(* ===== verification/Stages.v ===== *)
(** * Stages: from the stages of the pipeline to the pipeline

    A fact on the steps of a run that is [Monoidal] holds of every run of
    [build] as soon as it holds of every run of each stage.  [build_always]
    is that rule, in the order of lib.rs: stages 1 to 3 work on the names
    of the build, stage 4 finds the mount point, and the stages after it
    work on the mounted volume.  The fact may depend on the mount point
    from stage 4 on ([J]); [glue] is what stage 4 owes to join the two.

    [build_last] is the rule for a fact on the result of the pipeline
    that the last stage decides ([Stable]).

    The rules know what the stages hand to each other: the image that
    stage 3 returns is [temp_dmg_path], and the mount point that stage 4
    returns starts with [/Volumes/]. *)

From Stdlib Require Import String.
From S2P Require Import Prelude Text Utf8 Paths Config Layout Attach Effects Build Oracle Staging.

Local Open Scope N_scope.

(** The on-volume copy of the background (lines 99 and 102). *)
Definition vol_bg_path (m : path) : path := join (join m background_dir) background_png.

(** A mounted volume, as stage 4 recognises one. *)
Definition volume (m : path) : Prop := volumes_prefix `prefix_of` m.

(** The mount point in the output of a process. *)
Definition obs_mount (o : Obs) : option path :=
  match o with
  | MkObs c x =>
      match c in Cmd X return X → option path with
      | RunOutput _ => λ x,
          match x with Ok out => find_mount_point (from_utf8_lossy (stdout out)) | Err _ => None end
      | _ => λ _, None
      end x
  end.

(** The volumes a run has mounted. *)
Definition mounts (tr : trace) : list path := omap obs_mount tr.

Lemma mounts_app tr1 tr2 : mounts (tr1 ++ tr2) = mounts tr1 ++ mounts tr2.
Proof. apply omap_app. Qed.

(** A mount point found in the output of a process is a volume. *)
Lemma obs_mount_volume o m : obs_mount o = Some m → volume m.
Proof.
  destruct o as [X c x]. destruct c; try done. destruct x as [out|]; [|done]. simpl.
  intros (? & l & ? & _ & _ & Hl)%find_map_Some. by apply mount_field_shape in Hl as (? & _).
Qed.

Lemma mounts_volume tr : Forall volume (mounts tr).
Proof.
  apply Forall_forall. intros m (o & _ & Ho)%list_elem_of_omap. by apply obs_mount_volume in Ho.
Qed.

(** What stage 4 owes: on an error the fact itself; on a mount point [m],
    that its steps followed by steps of which [J m] holds satisfy the
    fact. *)
Definition glue (I : trace → Prop) (J : path → trace → Prop)
    (tr : trace) (r : Outcome (Result path Error)) : Prop :=
  match r with
  | Done (Ok m) => volume m → ∀ tr2, J m tr2 → I (tr ++ tr2)
  | _ => I tr
  end.

#[global] Arguments glue : simpl never.

(** When the fact does not depend on the mount point, stage 4 owes what
    the other stages owe. *)
Lemma glue_always (I : trace → Prop) `{!Monoidal I} (m : Prog (Result path Error)) :
  wp m (always I) → wp m (glue I (λ _, I)).
Proof.
  apply wp_mono. intros tr [[p|e]|]; unfold glue, always; [|done..].
  intros Htr _ tr2. by apply monoidal_app.
Qed.

Section stages.
Context {api : EntryApi} (env : Env) (config : DmgConfig) (final_dmg_path : path).

(** The image that stage 3 returns. *)
Lemma create_image_path :
  wp (create_image env config) (λ _ r, ∀ dmg, r = Done (Ok dmg) → dmg = temp_dmg_path env).
Proof. unfold create_image, temp_dmg_path. rewrite temp_dir_parent. wp_run; congruence. Qed.

(** The mount point that stage 4 returns. *)
Lemma attach_image_volume dmg :
  wp (attach_image dmg) (λ _ r, ∀ m, r = Done (Ok m) → volume m).
Proof.
  unfold attach_image. wp_run; [|done].
  match goal with H : Done _ = Done _ |- _ => injection H as Hm%ok_or_Ok end.
  apply find_map_Some in Hm as (? & l & ? & _ & _ & Hl).
  by apply mount_field_shape in Hl as (? & _).
Qed.

(** The volume that stage 4 returns is the one its output names. *)
Lemma attach_image_mounts dmg :
  wp (attach_image dmg) (λ tr r, ∀ m, r = Done (Ok m) → mounts tr = [m]).
Proof.
  unfold attach_image. wp_run; [|done].
  match goal with H : Done _ = Done _ |- _ => injection H as Hm%ok_or_Ok end.
  unfold mounts. simpl. by rewrite Hm.
Qed.

(** The path that the background stage returns. *)
Lemma setup_background_path m :
  wp (setup_background config m) (λ _ r, ∀ p, r = Done (Ok p) → p = vol_bg_path m).
Proof. unfold setup_background, vol_bg_path. wp_run; congruence. Qed.

(** The loop of stage 2 from its body. *)
Lemma stage_contents_always (I : trace → Prop) `{!Monoidal I} items :
  (∀ item, item ∈ items → wp (stage_item env item) (always I)) →
  wp (stage_contents env items) (always I).
Proof.
  induction items as [|item items IH]; intros Hitem; [apply monoidal_nil|].
  cbn [stage_contents]. apply always_try; [done|by apply Hitem; left|intros _].
  apply IH. intros ??. apply Hitem. by right.
Qed.

(** The stages after the attachment, on the mount point [m]. *)
Lemma volume_stages_always (I : trace → Prop) `{!Monoidal I} m dmg :
  wp (setup_background config m) (always I) →
  wp (resolve_alias (vol_bg_path m)) (always I) →
  (∀ bg, wp (write_layout config m bg) (always I)) →
  wp (volume_icon config m) (always I) →
  wp (call (Status sync_command)) (always I) →
  wp (detach_and_convert env final_dmg_path m dmg) (always I) →
  wp (vol_bg_path ←? setup_background config m;
      bg_alias_data ← resolve_alias vol_bg_path;
      write_layout config m bg_alias_data;;?
      volume_icon config m;;
      call (Status sync_command);;
      detach_and_convert env final_dmg_path m dmg) (always I).
Proof.
  intros Hbg Halias Hwrite Hicon Hsync Hlast.
  eapply always_try_with; [done..|apply setup_background_path|intros bg_path ->].
  apply always_bind; [done..|intros bg].
  apply always_try; [done..|intros _].
  apply always_bind; [done..|intros _].
  by apply always_bind.
Qed.

(** The rule for the pipeline. *)
Lemma build_always (I : trace → Prop) (J : path → trace → Prop)
    `{!Monoidal I} `{!∀ m, Monoidal (J m)} :
  wp (prepare_temp_dir env) (always I) →
  (∀ item, item ∈ contents config → wp (stage_item env item) (always I)) →
  wp (create_image env config) (always I) →
  wp (attach_image (temp_dmg_path env)) (glue I J) →
  (∀ m, volume m → wp (setup_background config m) (always (J m))) →
  (∀ m, volume m → wp (resolve_alias (vol_bg_path m)) (always (J m))) →
  (∀ m bg, volume m → wp (write_layout config m bg) (always (J m))) →
  (∀ m, volume m → wp (volume_icon config m) (always (J m))) →
  (∀ m, wp (call (Status sync_command)) (always (J m))) →
  (∀ m, volume m →
        wp (detach_and_convert env final_dmg_path m (temp_dmg_path env)) (always (J m))) →
  wp (build env config final_dmg_path) (always I).
Proof.
  intros Hprep Hitem Hcreate Hattach Hbg Halias Hwrite Hicon Hsync Hlast. unfold build.
  apply always_try; [done..|intros _].
  apply always_try; [done|by apply stage_contents_always|intros _].
  eapply always_try_with; [done..|apply create_image_path|intros dmg ->].
  apply (wp_try_with (λ tr r, glue I J tr r
                             ∧ ∀ m, r = Done (Ok m) → volume m)).
  - apply wp_conj; [done|apply attach_image_volume].
  - intros tr m [Hglue Hm]. specialize (Hm m eq_refl).
    eapply wp_mono; [|apply (volume_stages_always (J m)); auto].
    intros tr' r. by apply Hglue.
  - by intros tr e [? _].
  - by intros tr [? _].
Qed.

(** The rule for a fact on the result: the stages before the last one
    have steps of which [I] holds, and the last stage decides. *)
Lemma build_last (I : trace → Prop) `{!Monoidal I}
    (Q : trace → Outcome (Result unit Error) → Prop) `{!Stable I Q} :
  wp (prepare_temp_dir env) (always I) →
  (∀ item, item ∈ contents config → wp (stage_item env item) (always I)) →
  wp (create_image env config) (always I) →
  wp (attach_image (temp_dmg_path env)) (always I) →
  (∀ m, volume m → wp (setup_background config m) (always I)) →
  (∀ m, volume m → wp (resolve_alias (vol_bg_path m)) (always I)) →
  (∀ m bg, volume m → wp (write_layout config m bg) (always I)) →
  (∀ m, volume m → wp (volume_icon config m) (always I)) →
  wp (call (Status sync_command)) (always I) →
  (∀ m, volume m → wp (detach_and_convert env final_dmg_path m (temp_dmg_path env)) Q) →
  wp (build env config final_dmg_path) Q.
Proof.
  intros Hprep Hitem Hcreate Hattach Hbg Halias Hwrite Hicon Hsync Hlast. unfold build.
  apply (stable_try I Q); [done|intros _].
  apply (stable_try I Q); [by apply stage_contents_always|intros _].
  eapply (stable_try_with I Q); [done|apply create_image_path|intros dmg ->].
  eapply (stable_try_with I Q); [done|apply attach_image_volume|intros m Hm].
  eapply (stable_try_with I Q); [auto|apply setup_background_path|intros bg_path ->].
  apply (stable_bind I Q); [auto|intros bg].
  apply (stable_try I Q); [auto|intros _].
  apply (stable_bind I Q); [auto|intros _].
  apply (stable_bind I Q); auto.
Qed.

End stages.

══════════════════════════════

From the data above, output only the lines between the line containing "call (Status sync_command);;" and the line containing "(∀ m, volume m → wp (resolve_alias (vol_bg_path m)) (always (J", inclusive, exactly as written.

      call (Status sync_command);;
      detach_and_convert env final_dmg_path m dmg) (always I).
Proof.
  intros Hbg Halias Hwrite Hicon Hsync Hlast.
  eapply always_try_with; [done..|apply setup_background_path|intros bg_path ->].
  apply always_bind; [done..|intros bg].
  apply always_try; [done..|intros _].
  apply always_bind; [done..|intros _].
  by apply always_bind.
Qed.

(** The rule for the pipeline. *)
Lemma build_always (I : trace → Prop) (J : path → trace → Prop)
    `{!Monoidal I} `{!∀ m, Monoidal (J m)} :
  wp (prepare_temp_dir env) (always I) →
  (∀ item, item ∈ contents config → wp (stage_item env item) (always I)) →
  wp (create_image env config) (always I) →
  wp (attach_image (temp_dmg_path env)) (glue I J) →
  (∀ m, volume m → wp (setup_background config m) (always (J m))) →
  (∀ m, volume m → wp (resolve_alias (vol_bg_path m)) (always (J m))) →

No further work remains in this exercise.